Masron, Tajul Ariffin  and Zull Kepili, Ema Izati 
  
(2016)
Can Foreign Investment In Real Estate 
Improves Host Country's Affordability?
     	Asian Academy of Management Journal of Accounting and Finance, 12 (2).
     pp. 1-21.
     ISSN 1823-4992 
  
  
  
  
  
    
  
    
      
      
    
  
  
    
  
  
    Abstract
    Inflows of foreign capital are necessary to complement the available domestic fund or 
capital of host countries. Foreign capital may also bring in management skills, latest 
technology and so on, which later has the potential to be transferred to local firms in 
host countries. It is expected that foreign capital will elevate host country's affordability. 
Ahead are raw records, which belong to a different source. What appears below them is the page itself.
Definition pstep (o : pop) q : res (pobs * PacketNumberIndexedQueue T) :=
  match o with
  | PEmplace n x => '(b, q) ← Emplace q n x; Ok (Did b, q)
  | PRemove n => '(b, q) ← Remove q n; Ok (Did b, q)
  | PGet n => o ← GetEntry q n; Ok (Got o, q)
  end.
Fixpoint prun (ops : list pop) q : res (list pobs * PacketNumberIndexedQueue T) :=
  match ops with
  | [] => Ok ([], q)
  | o :: ops => '(a, q) ← pstep o q; '(outs, q) ← prun ops q; Ok (a :: outs, q)
  end.

(** A finite map and the last number emplaced: only larger numbers can be added, unless
    the map is empty. *)
Definition mapstep (o : pop) (s : gmap Z T * Z) : pobs * (gmap Z T * Z) :=
  let '(m, hi) := s in
  match o with
  | PEmplace n x => if bool_decide (m = ∅ \/ hi < n) then (Did true, (<[n := x]> m, n)) else (Did false, s)
  | PRemove n => (Did (bool_decide (is_Some (m !! n))), (delete n m, hi))
  | PGet n => (Got (m !! n), s)
  end.
Fixpoint maprun (ops : list pop) (s : gmap Z T * Z) : list pobs * (gmap Z T * Z) :=
  match ops with
  | [] => ([], s)
  | o :: ops => let '(a, s) := mapstep o s in let '(outs, s) := maprun ops s in (a :: outs, s)
  end.

Definition pop_number (o : pop) : Z := match o with PEmplace n _ | PRemove n | PGet n => n end.
Definition pop_ok (o : pop) : Prop := Z.abs (pop_number o) < 2 ^ 62 - 1.

(** The state of the map the queue stands for. *)
Definition stands q (s : gmap Z T * Z) : Prop :=
  pq_wf q /\ contents_map q = fst s /\ (fst s <> ∅ -> last_packet q = snd s).

Lemma pstep_refines o q s : stands q s -> pop_ok o ->
  exists a q' s', pstep o q = Ok (a, q') /\ mapstep o s = (a, s') /\ stands q' s'.
Proof.
  destruct s as [m hi]. intros (Hwf & Hm & Hhi) Ho. cbn [fst snd] in *. unfold pop_ok in Ho.
  destruct o as [n x|n|n]; cbn [pop_number pstep mapstep] in *.
  - destruct (Emplace_spec q n x Hwf Ho) as (b & q' & -> & Hwf' & Hb & Hm' & Hl'). cbn [mbind res_bind].
    rewrite Hm in *.
    assert (b = bool_decide (m = ∅ \/ hi < n)) as Eb.
    { rewrite Hb. destruct (decide (m = ∅)) as [->|Hne]; [by rewrite !bool_decide_eq_true_2 by auto|].
      by rewrite (Hhi Hne). }
    rewrite <- Eb. destruct b; do 3 eexists; (split; [reflexivity|]); (split; [reflexivity|]);
      split_and!; try done. intros Hne. cbn in *. by rewrite Hl', Hhi.
  - destruct (Remove_map_spec q n Hwf ltac:(lia)) as (b & q' & -> & Hwf' & -> & Hm' & Hl'). cbn [mbind res_bind].
    rewrite Hm in *. do 3 eexists. split; [reflexivity|]. split; [reflexivity|]. split_and!; [done|done|].
    cbn. intros Hne. rewrite Hl' by congruence. apply Hhi. intros ->. by rewrite delete_empty in Hne.
  - rewrite GetEntry_spec by (done || lia). cbn [mbind res_bind]. rewrite Hm.
    do 3 eexists. split; [reflexivity|]. split; [reflexivity|]. by split_and!.
Qed.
Nonetheless, this argument is very much one-way. Foreign capital is also expected to be 
able to exert negative consequences such as fuelling up domestic price (either stock market 
price, and/or real estate price) and failure to effectively transferring knowledge, skills and 
technologies, leading to unchanged or lower country's affordability level. Hence, this study 
aims at investigating the effect of foreign investment in real estate (FIRE) on host country's 
affordability. Using 30 emerging markets as a case for the period of 2000–2011, estimated 
by using fixed-effect model and complemented by 2-stage least square (2SLS) method, this 
study found that FIRE has a tendency to generate positive effect on countries' affordability. 
On the policy implication side, government can continue attracting foreign investment in 
real estate but it should be done cautiously as the effect is not elastic.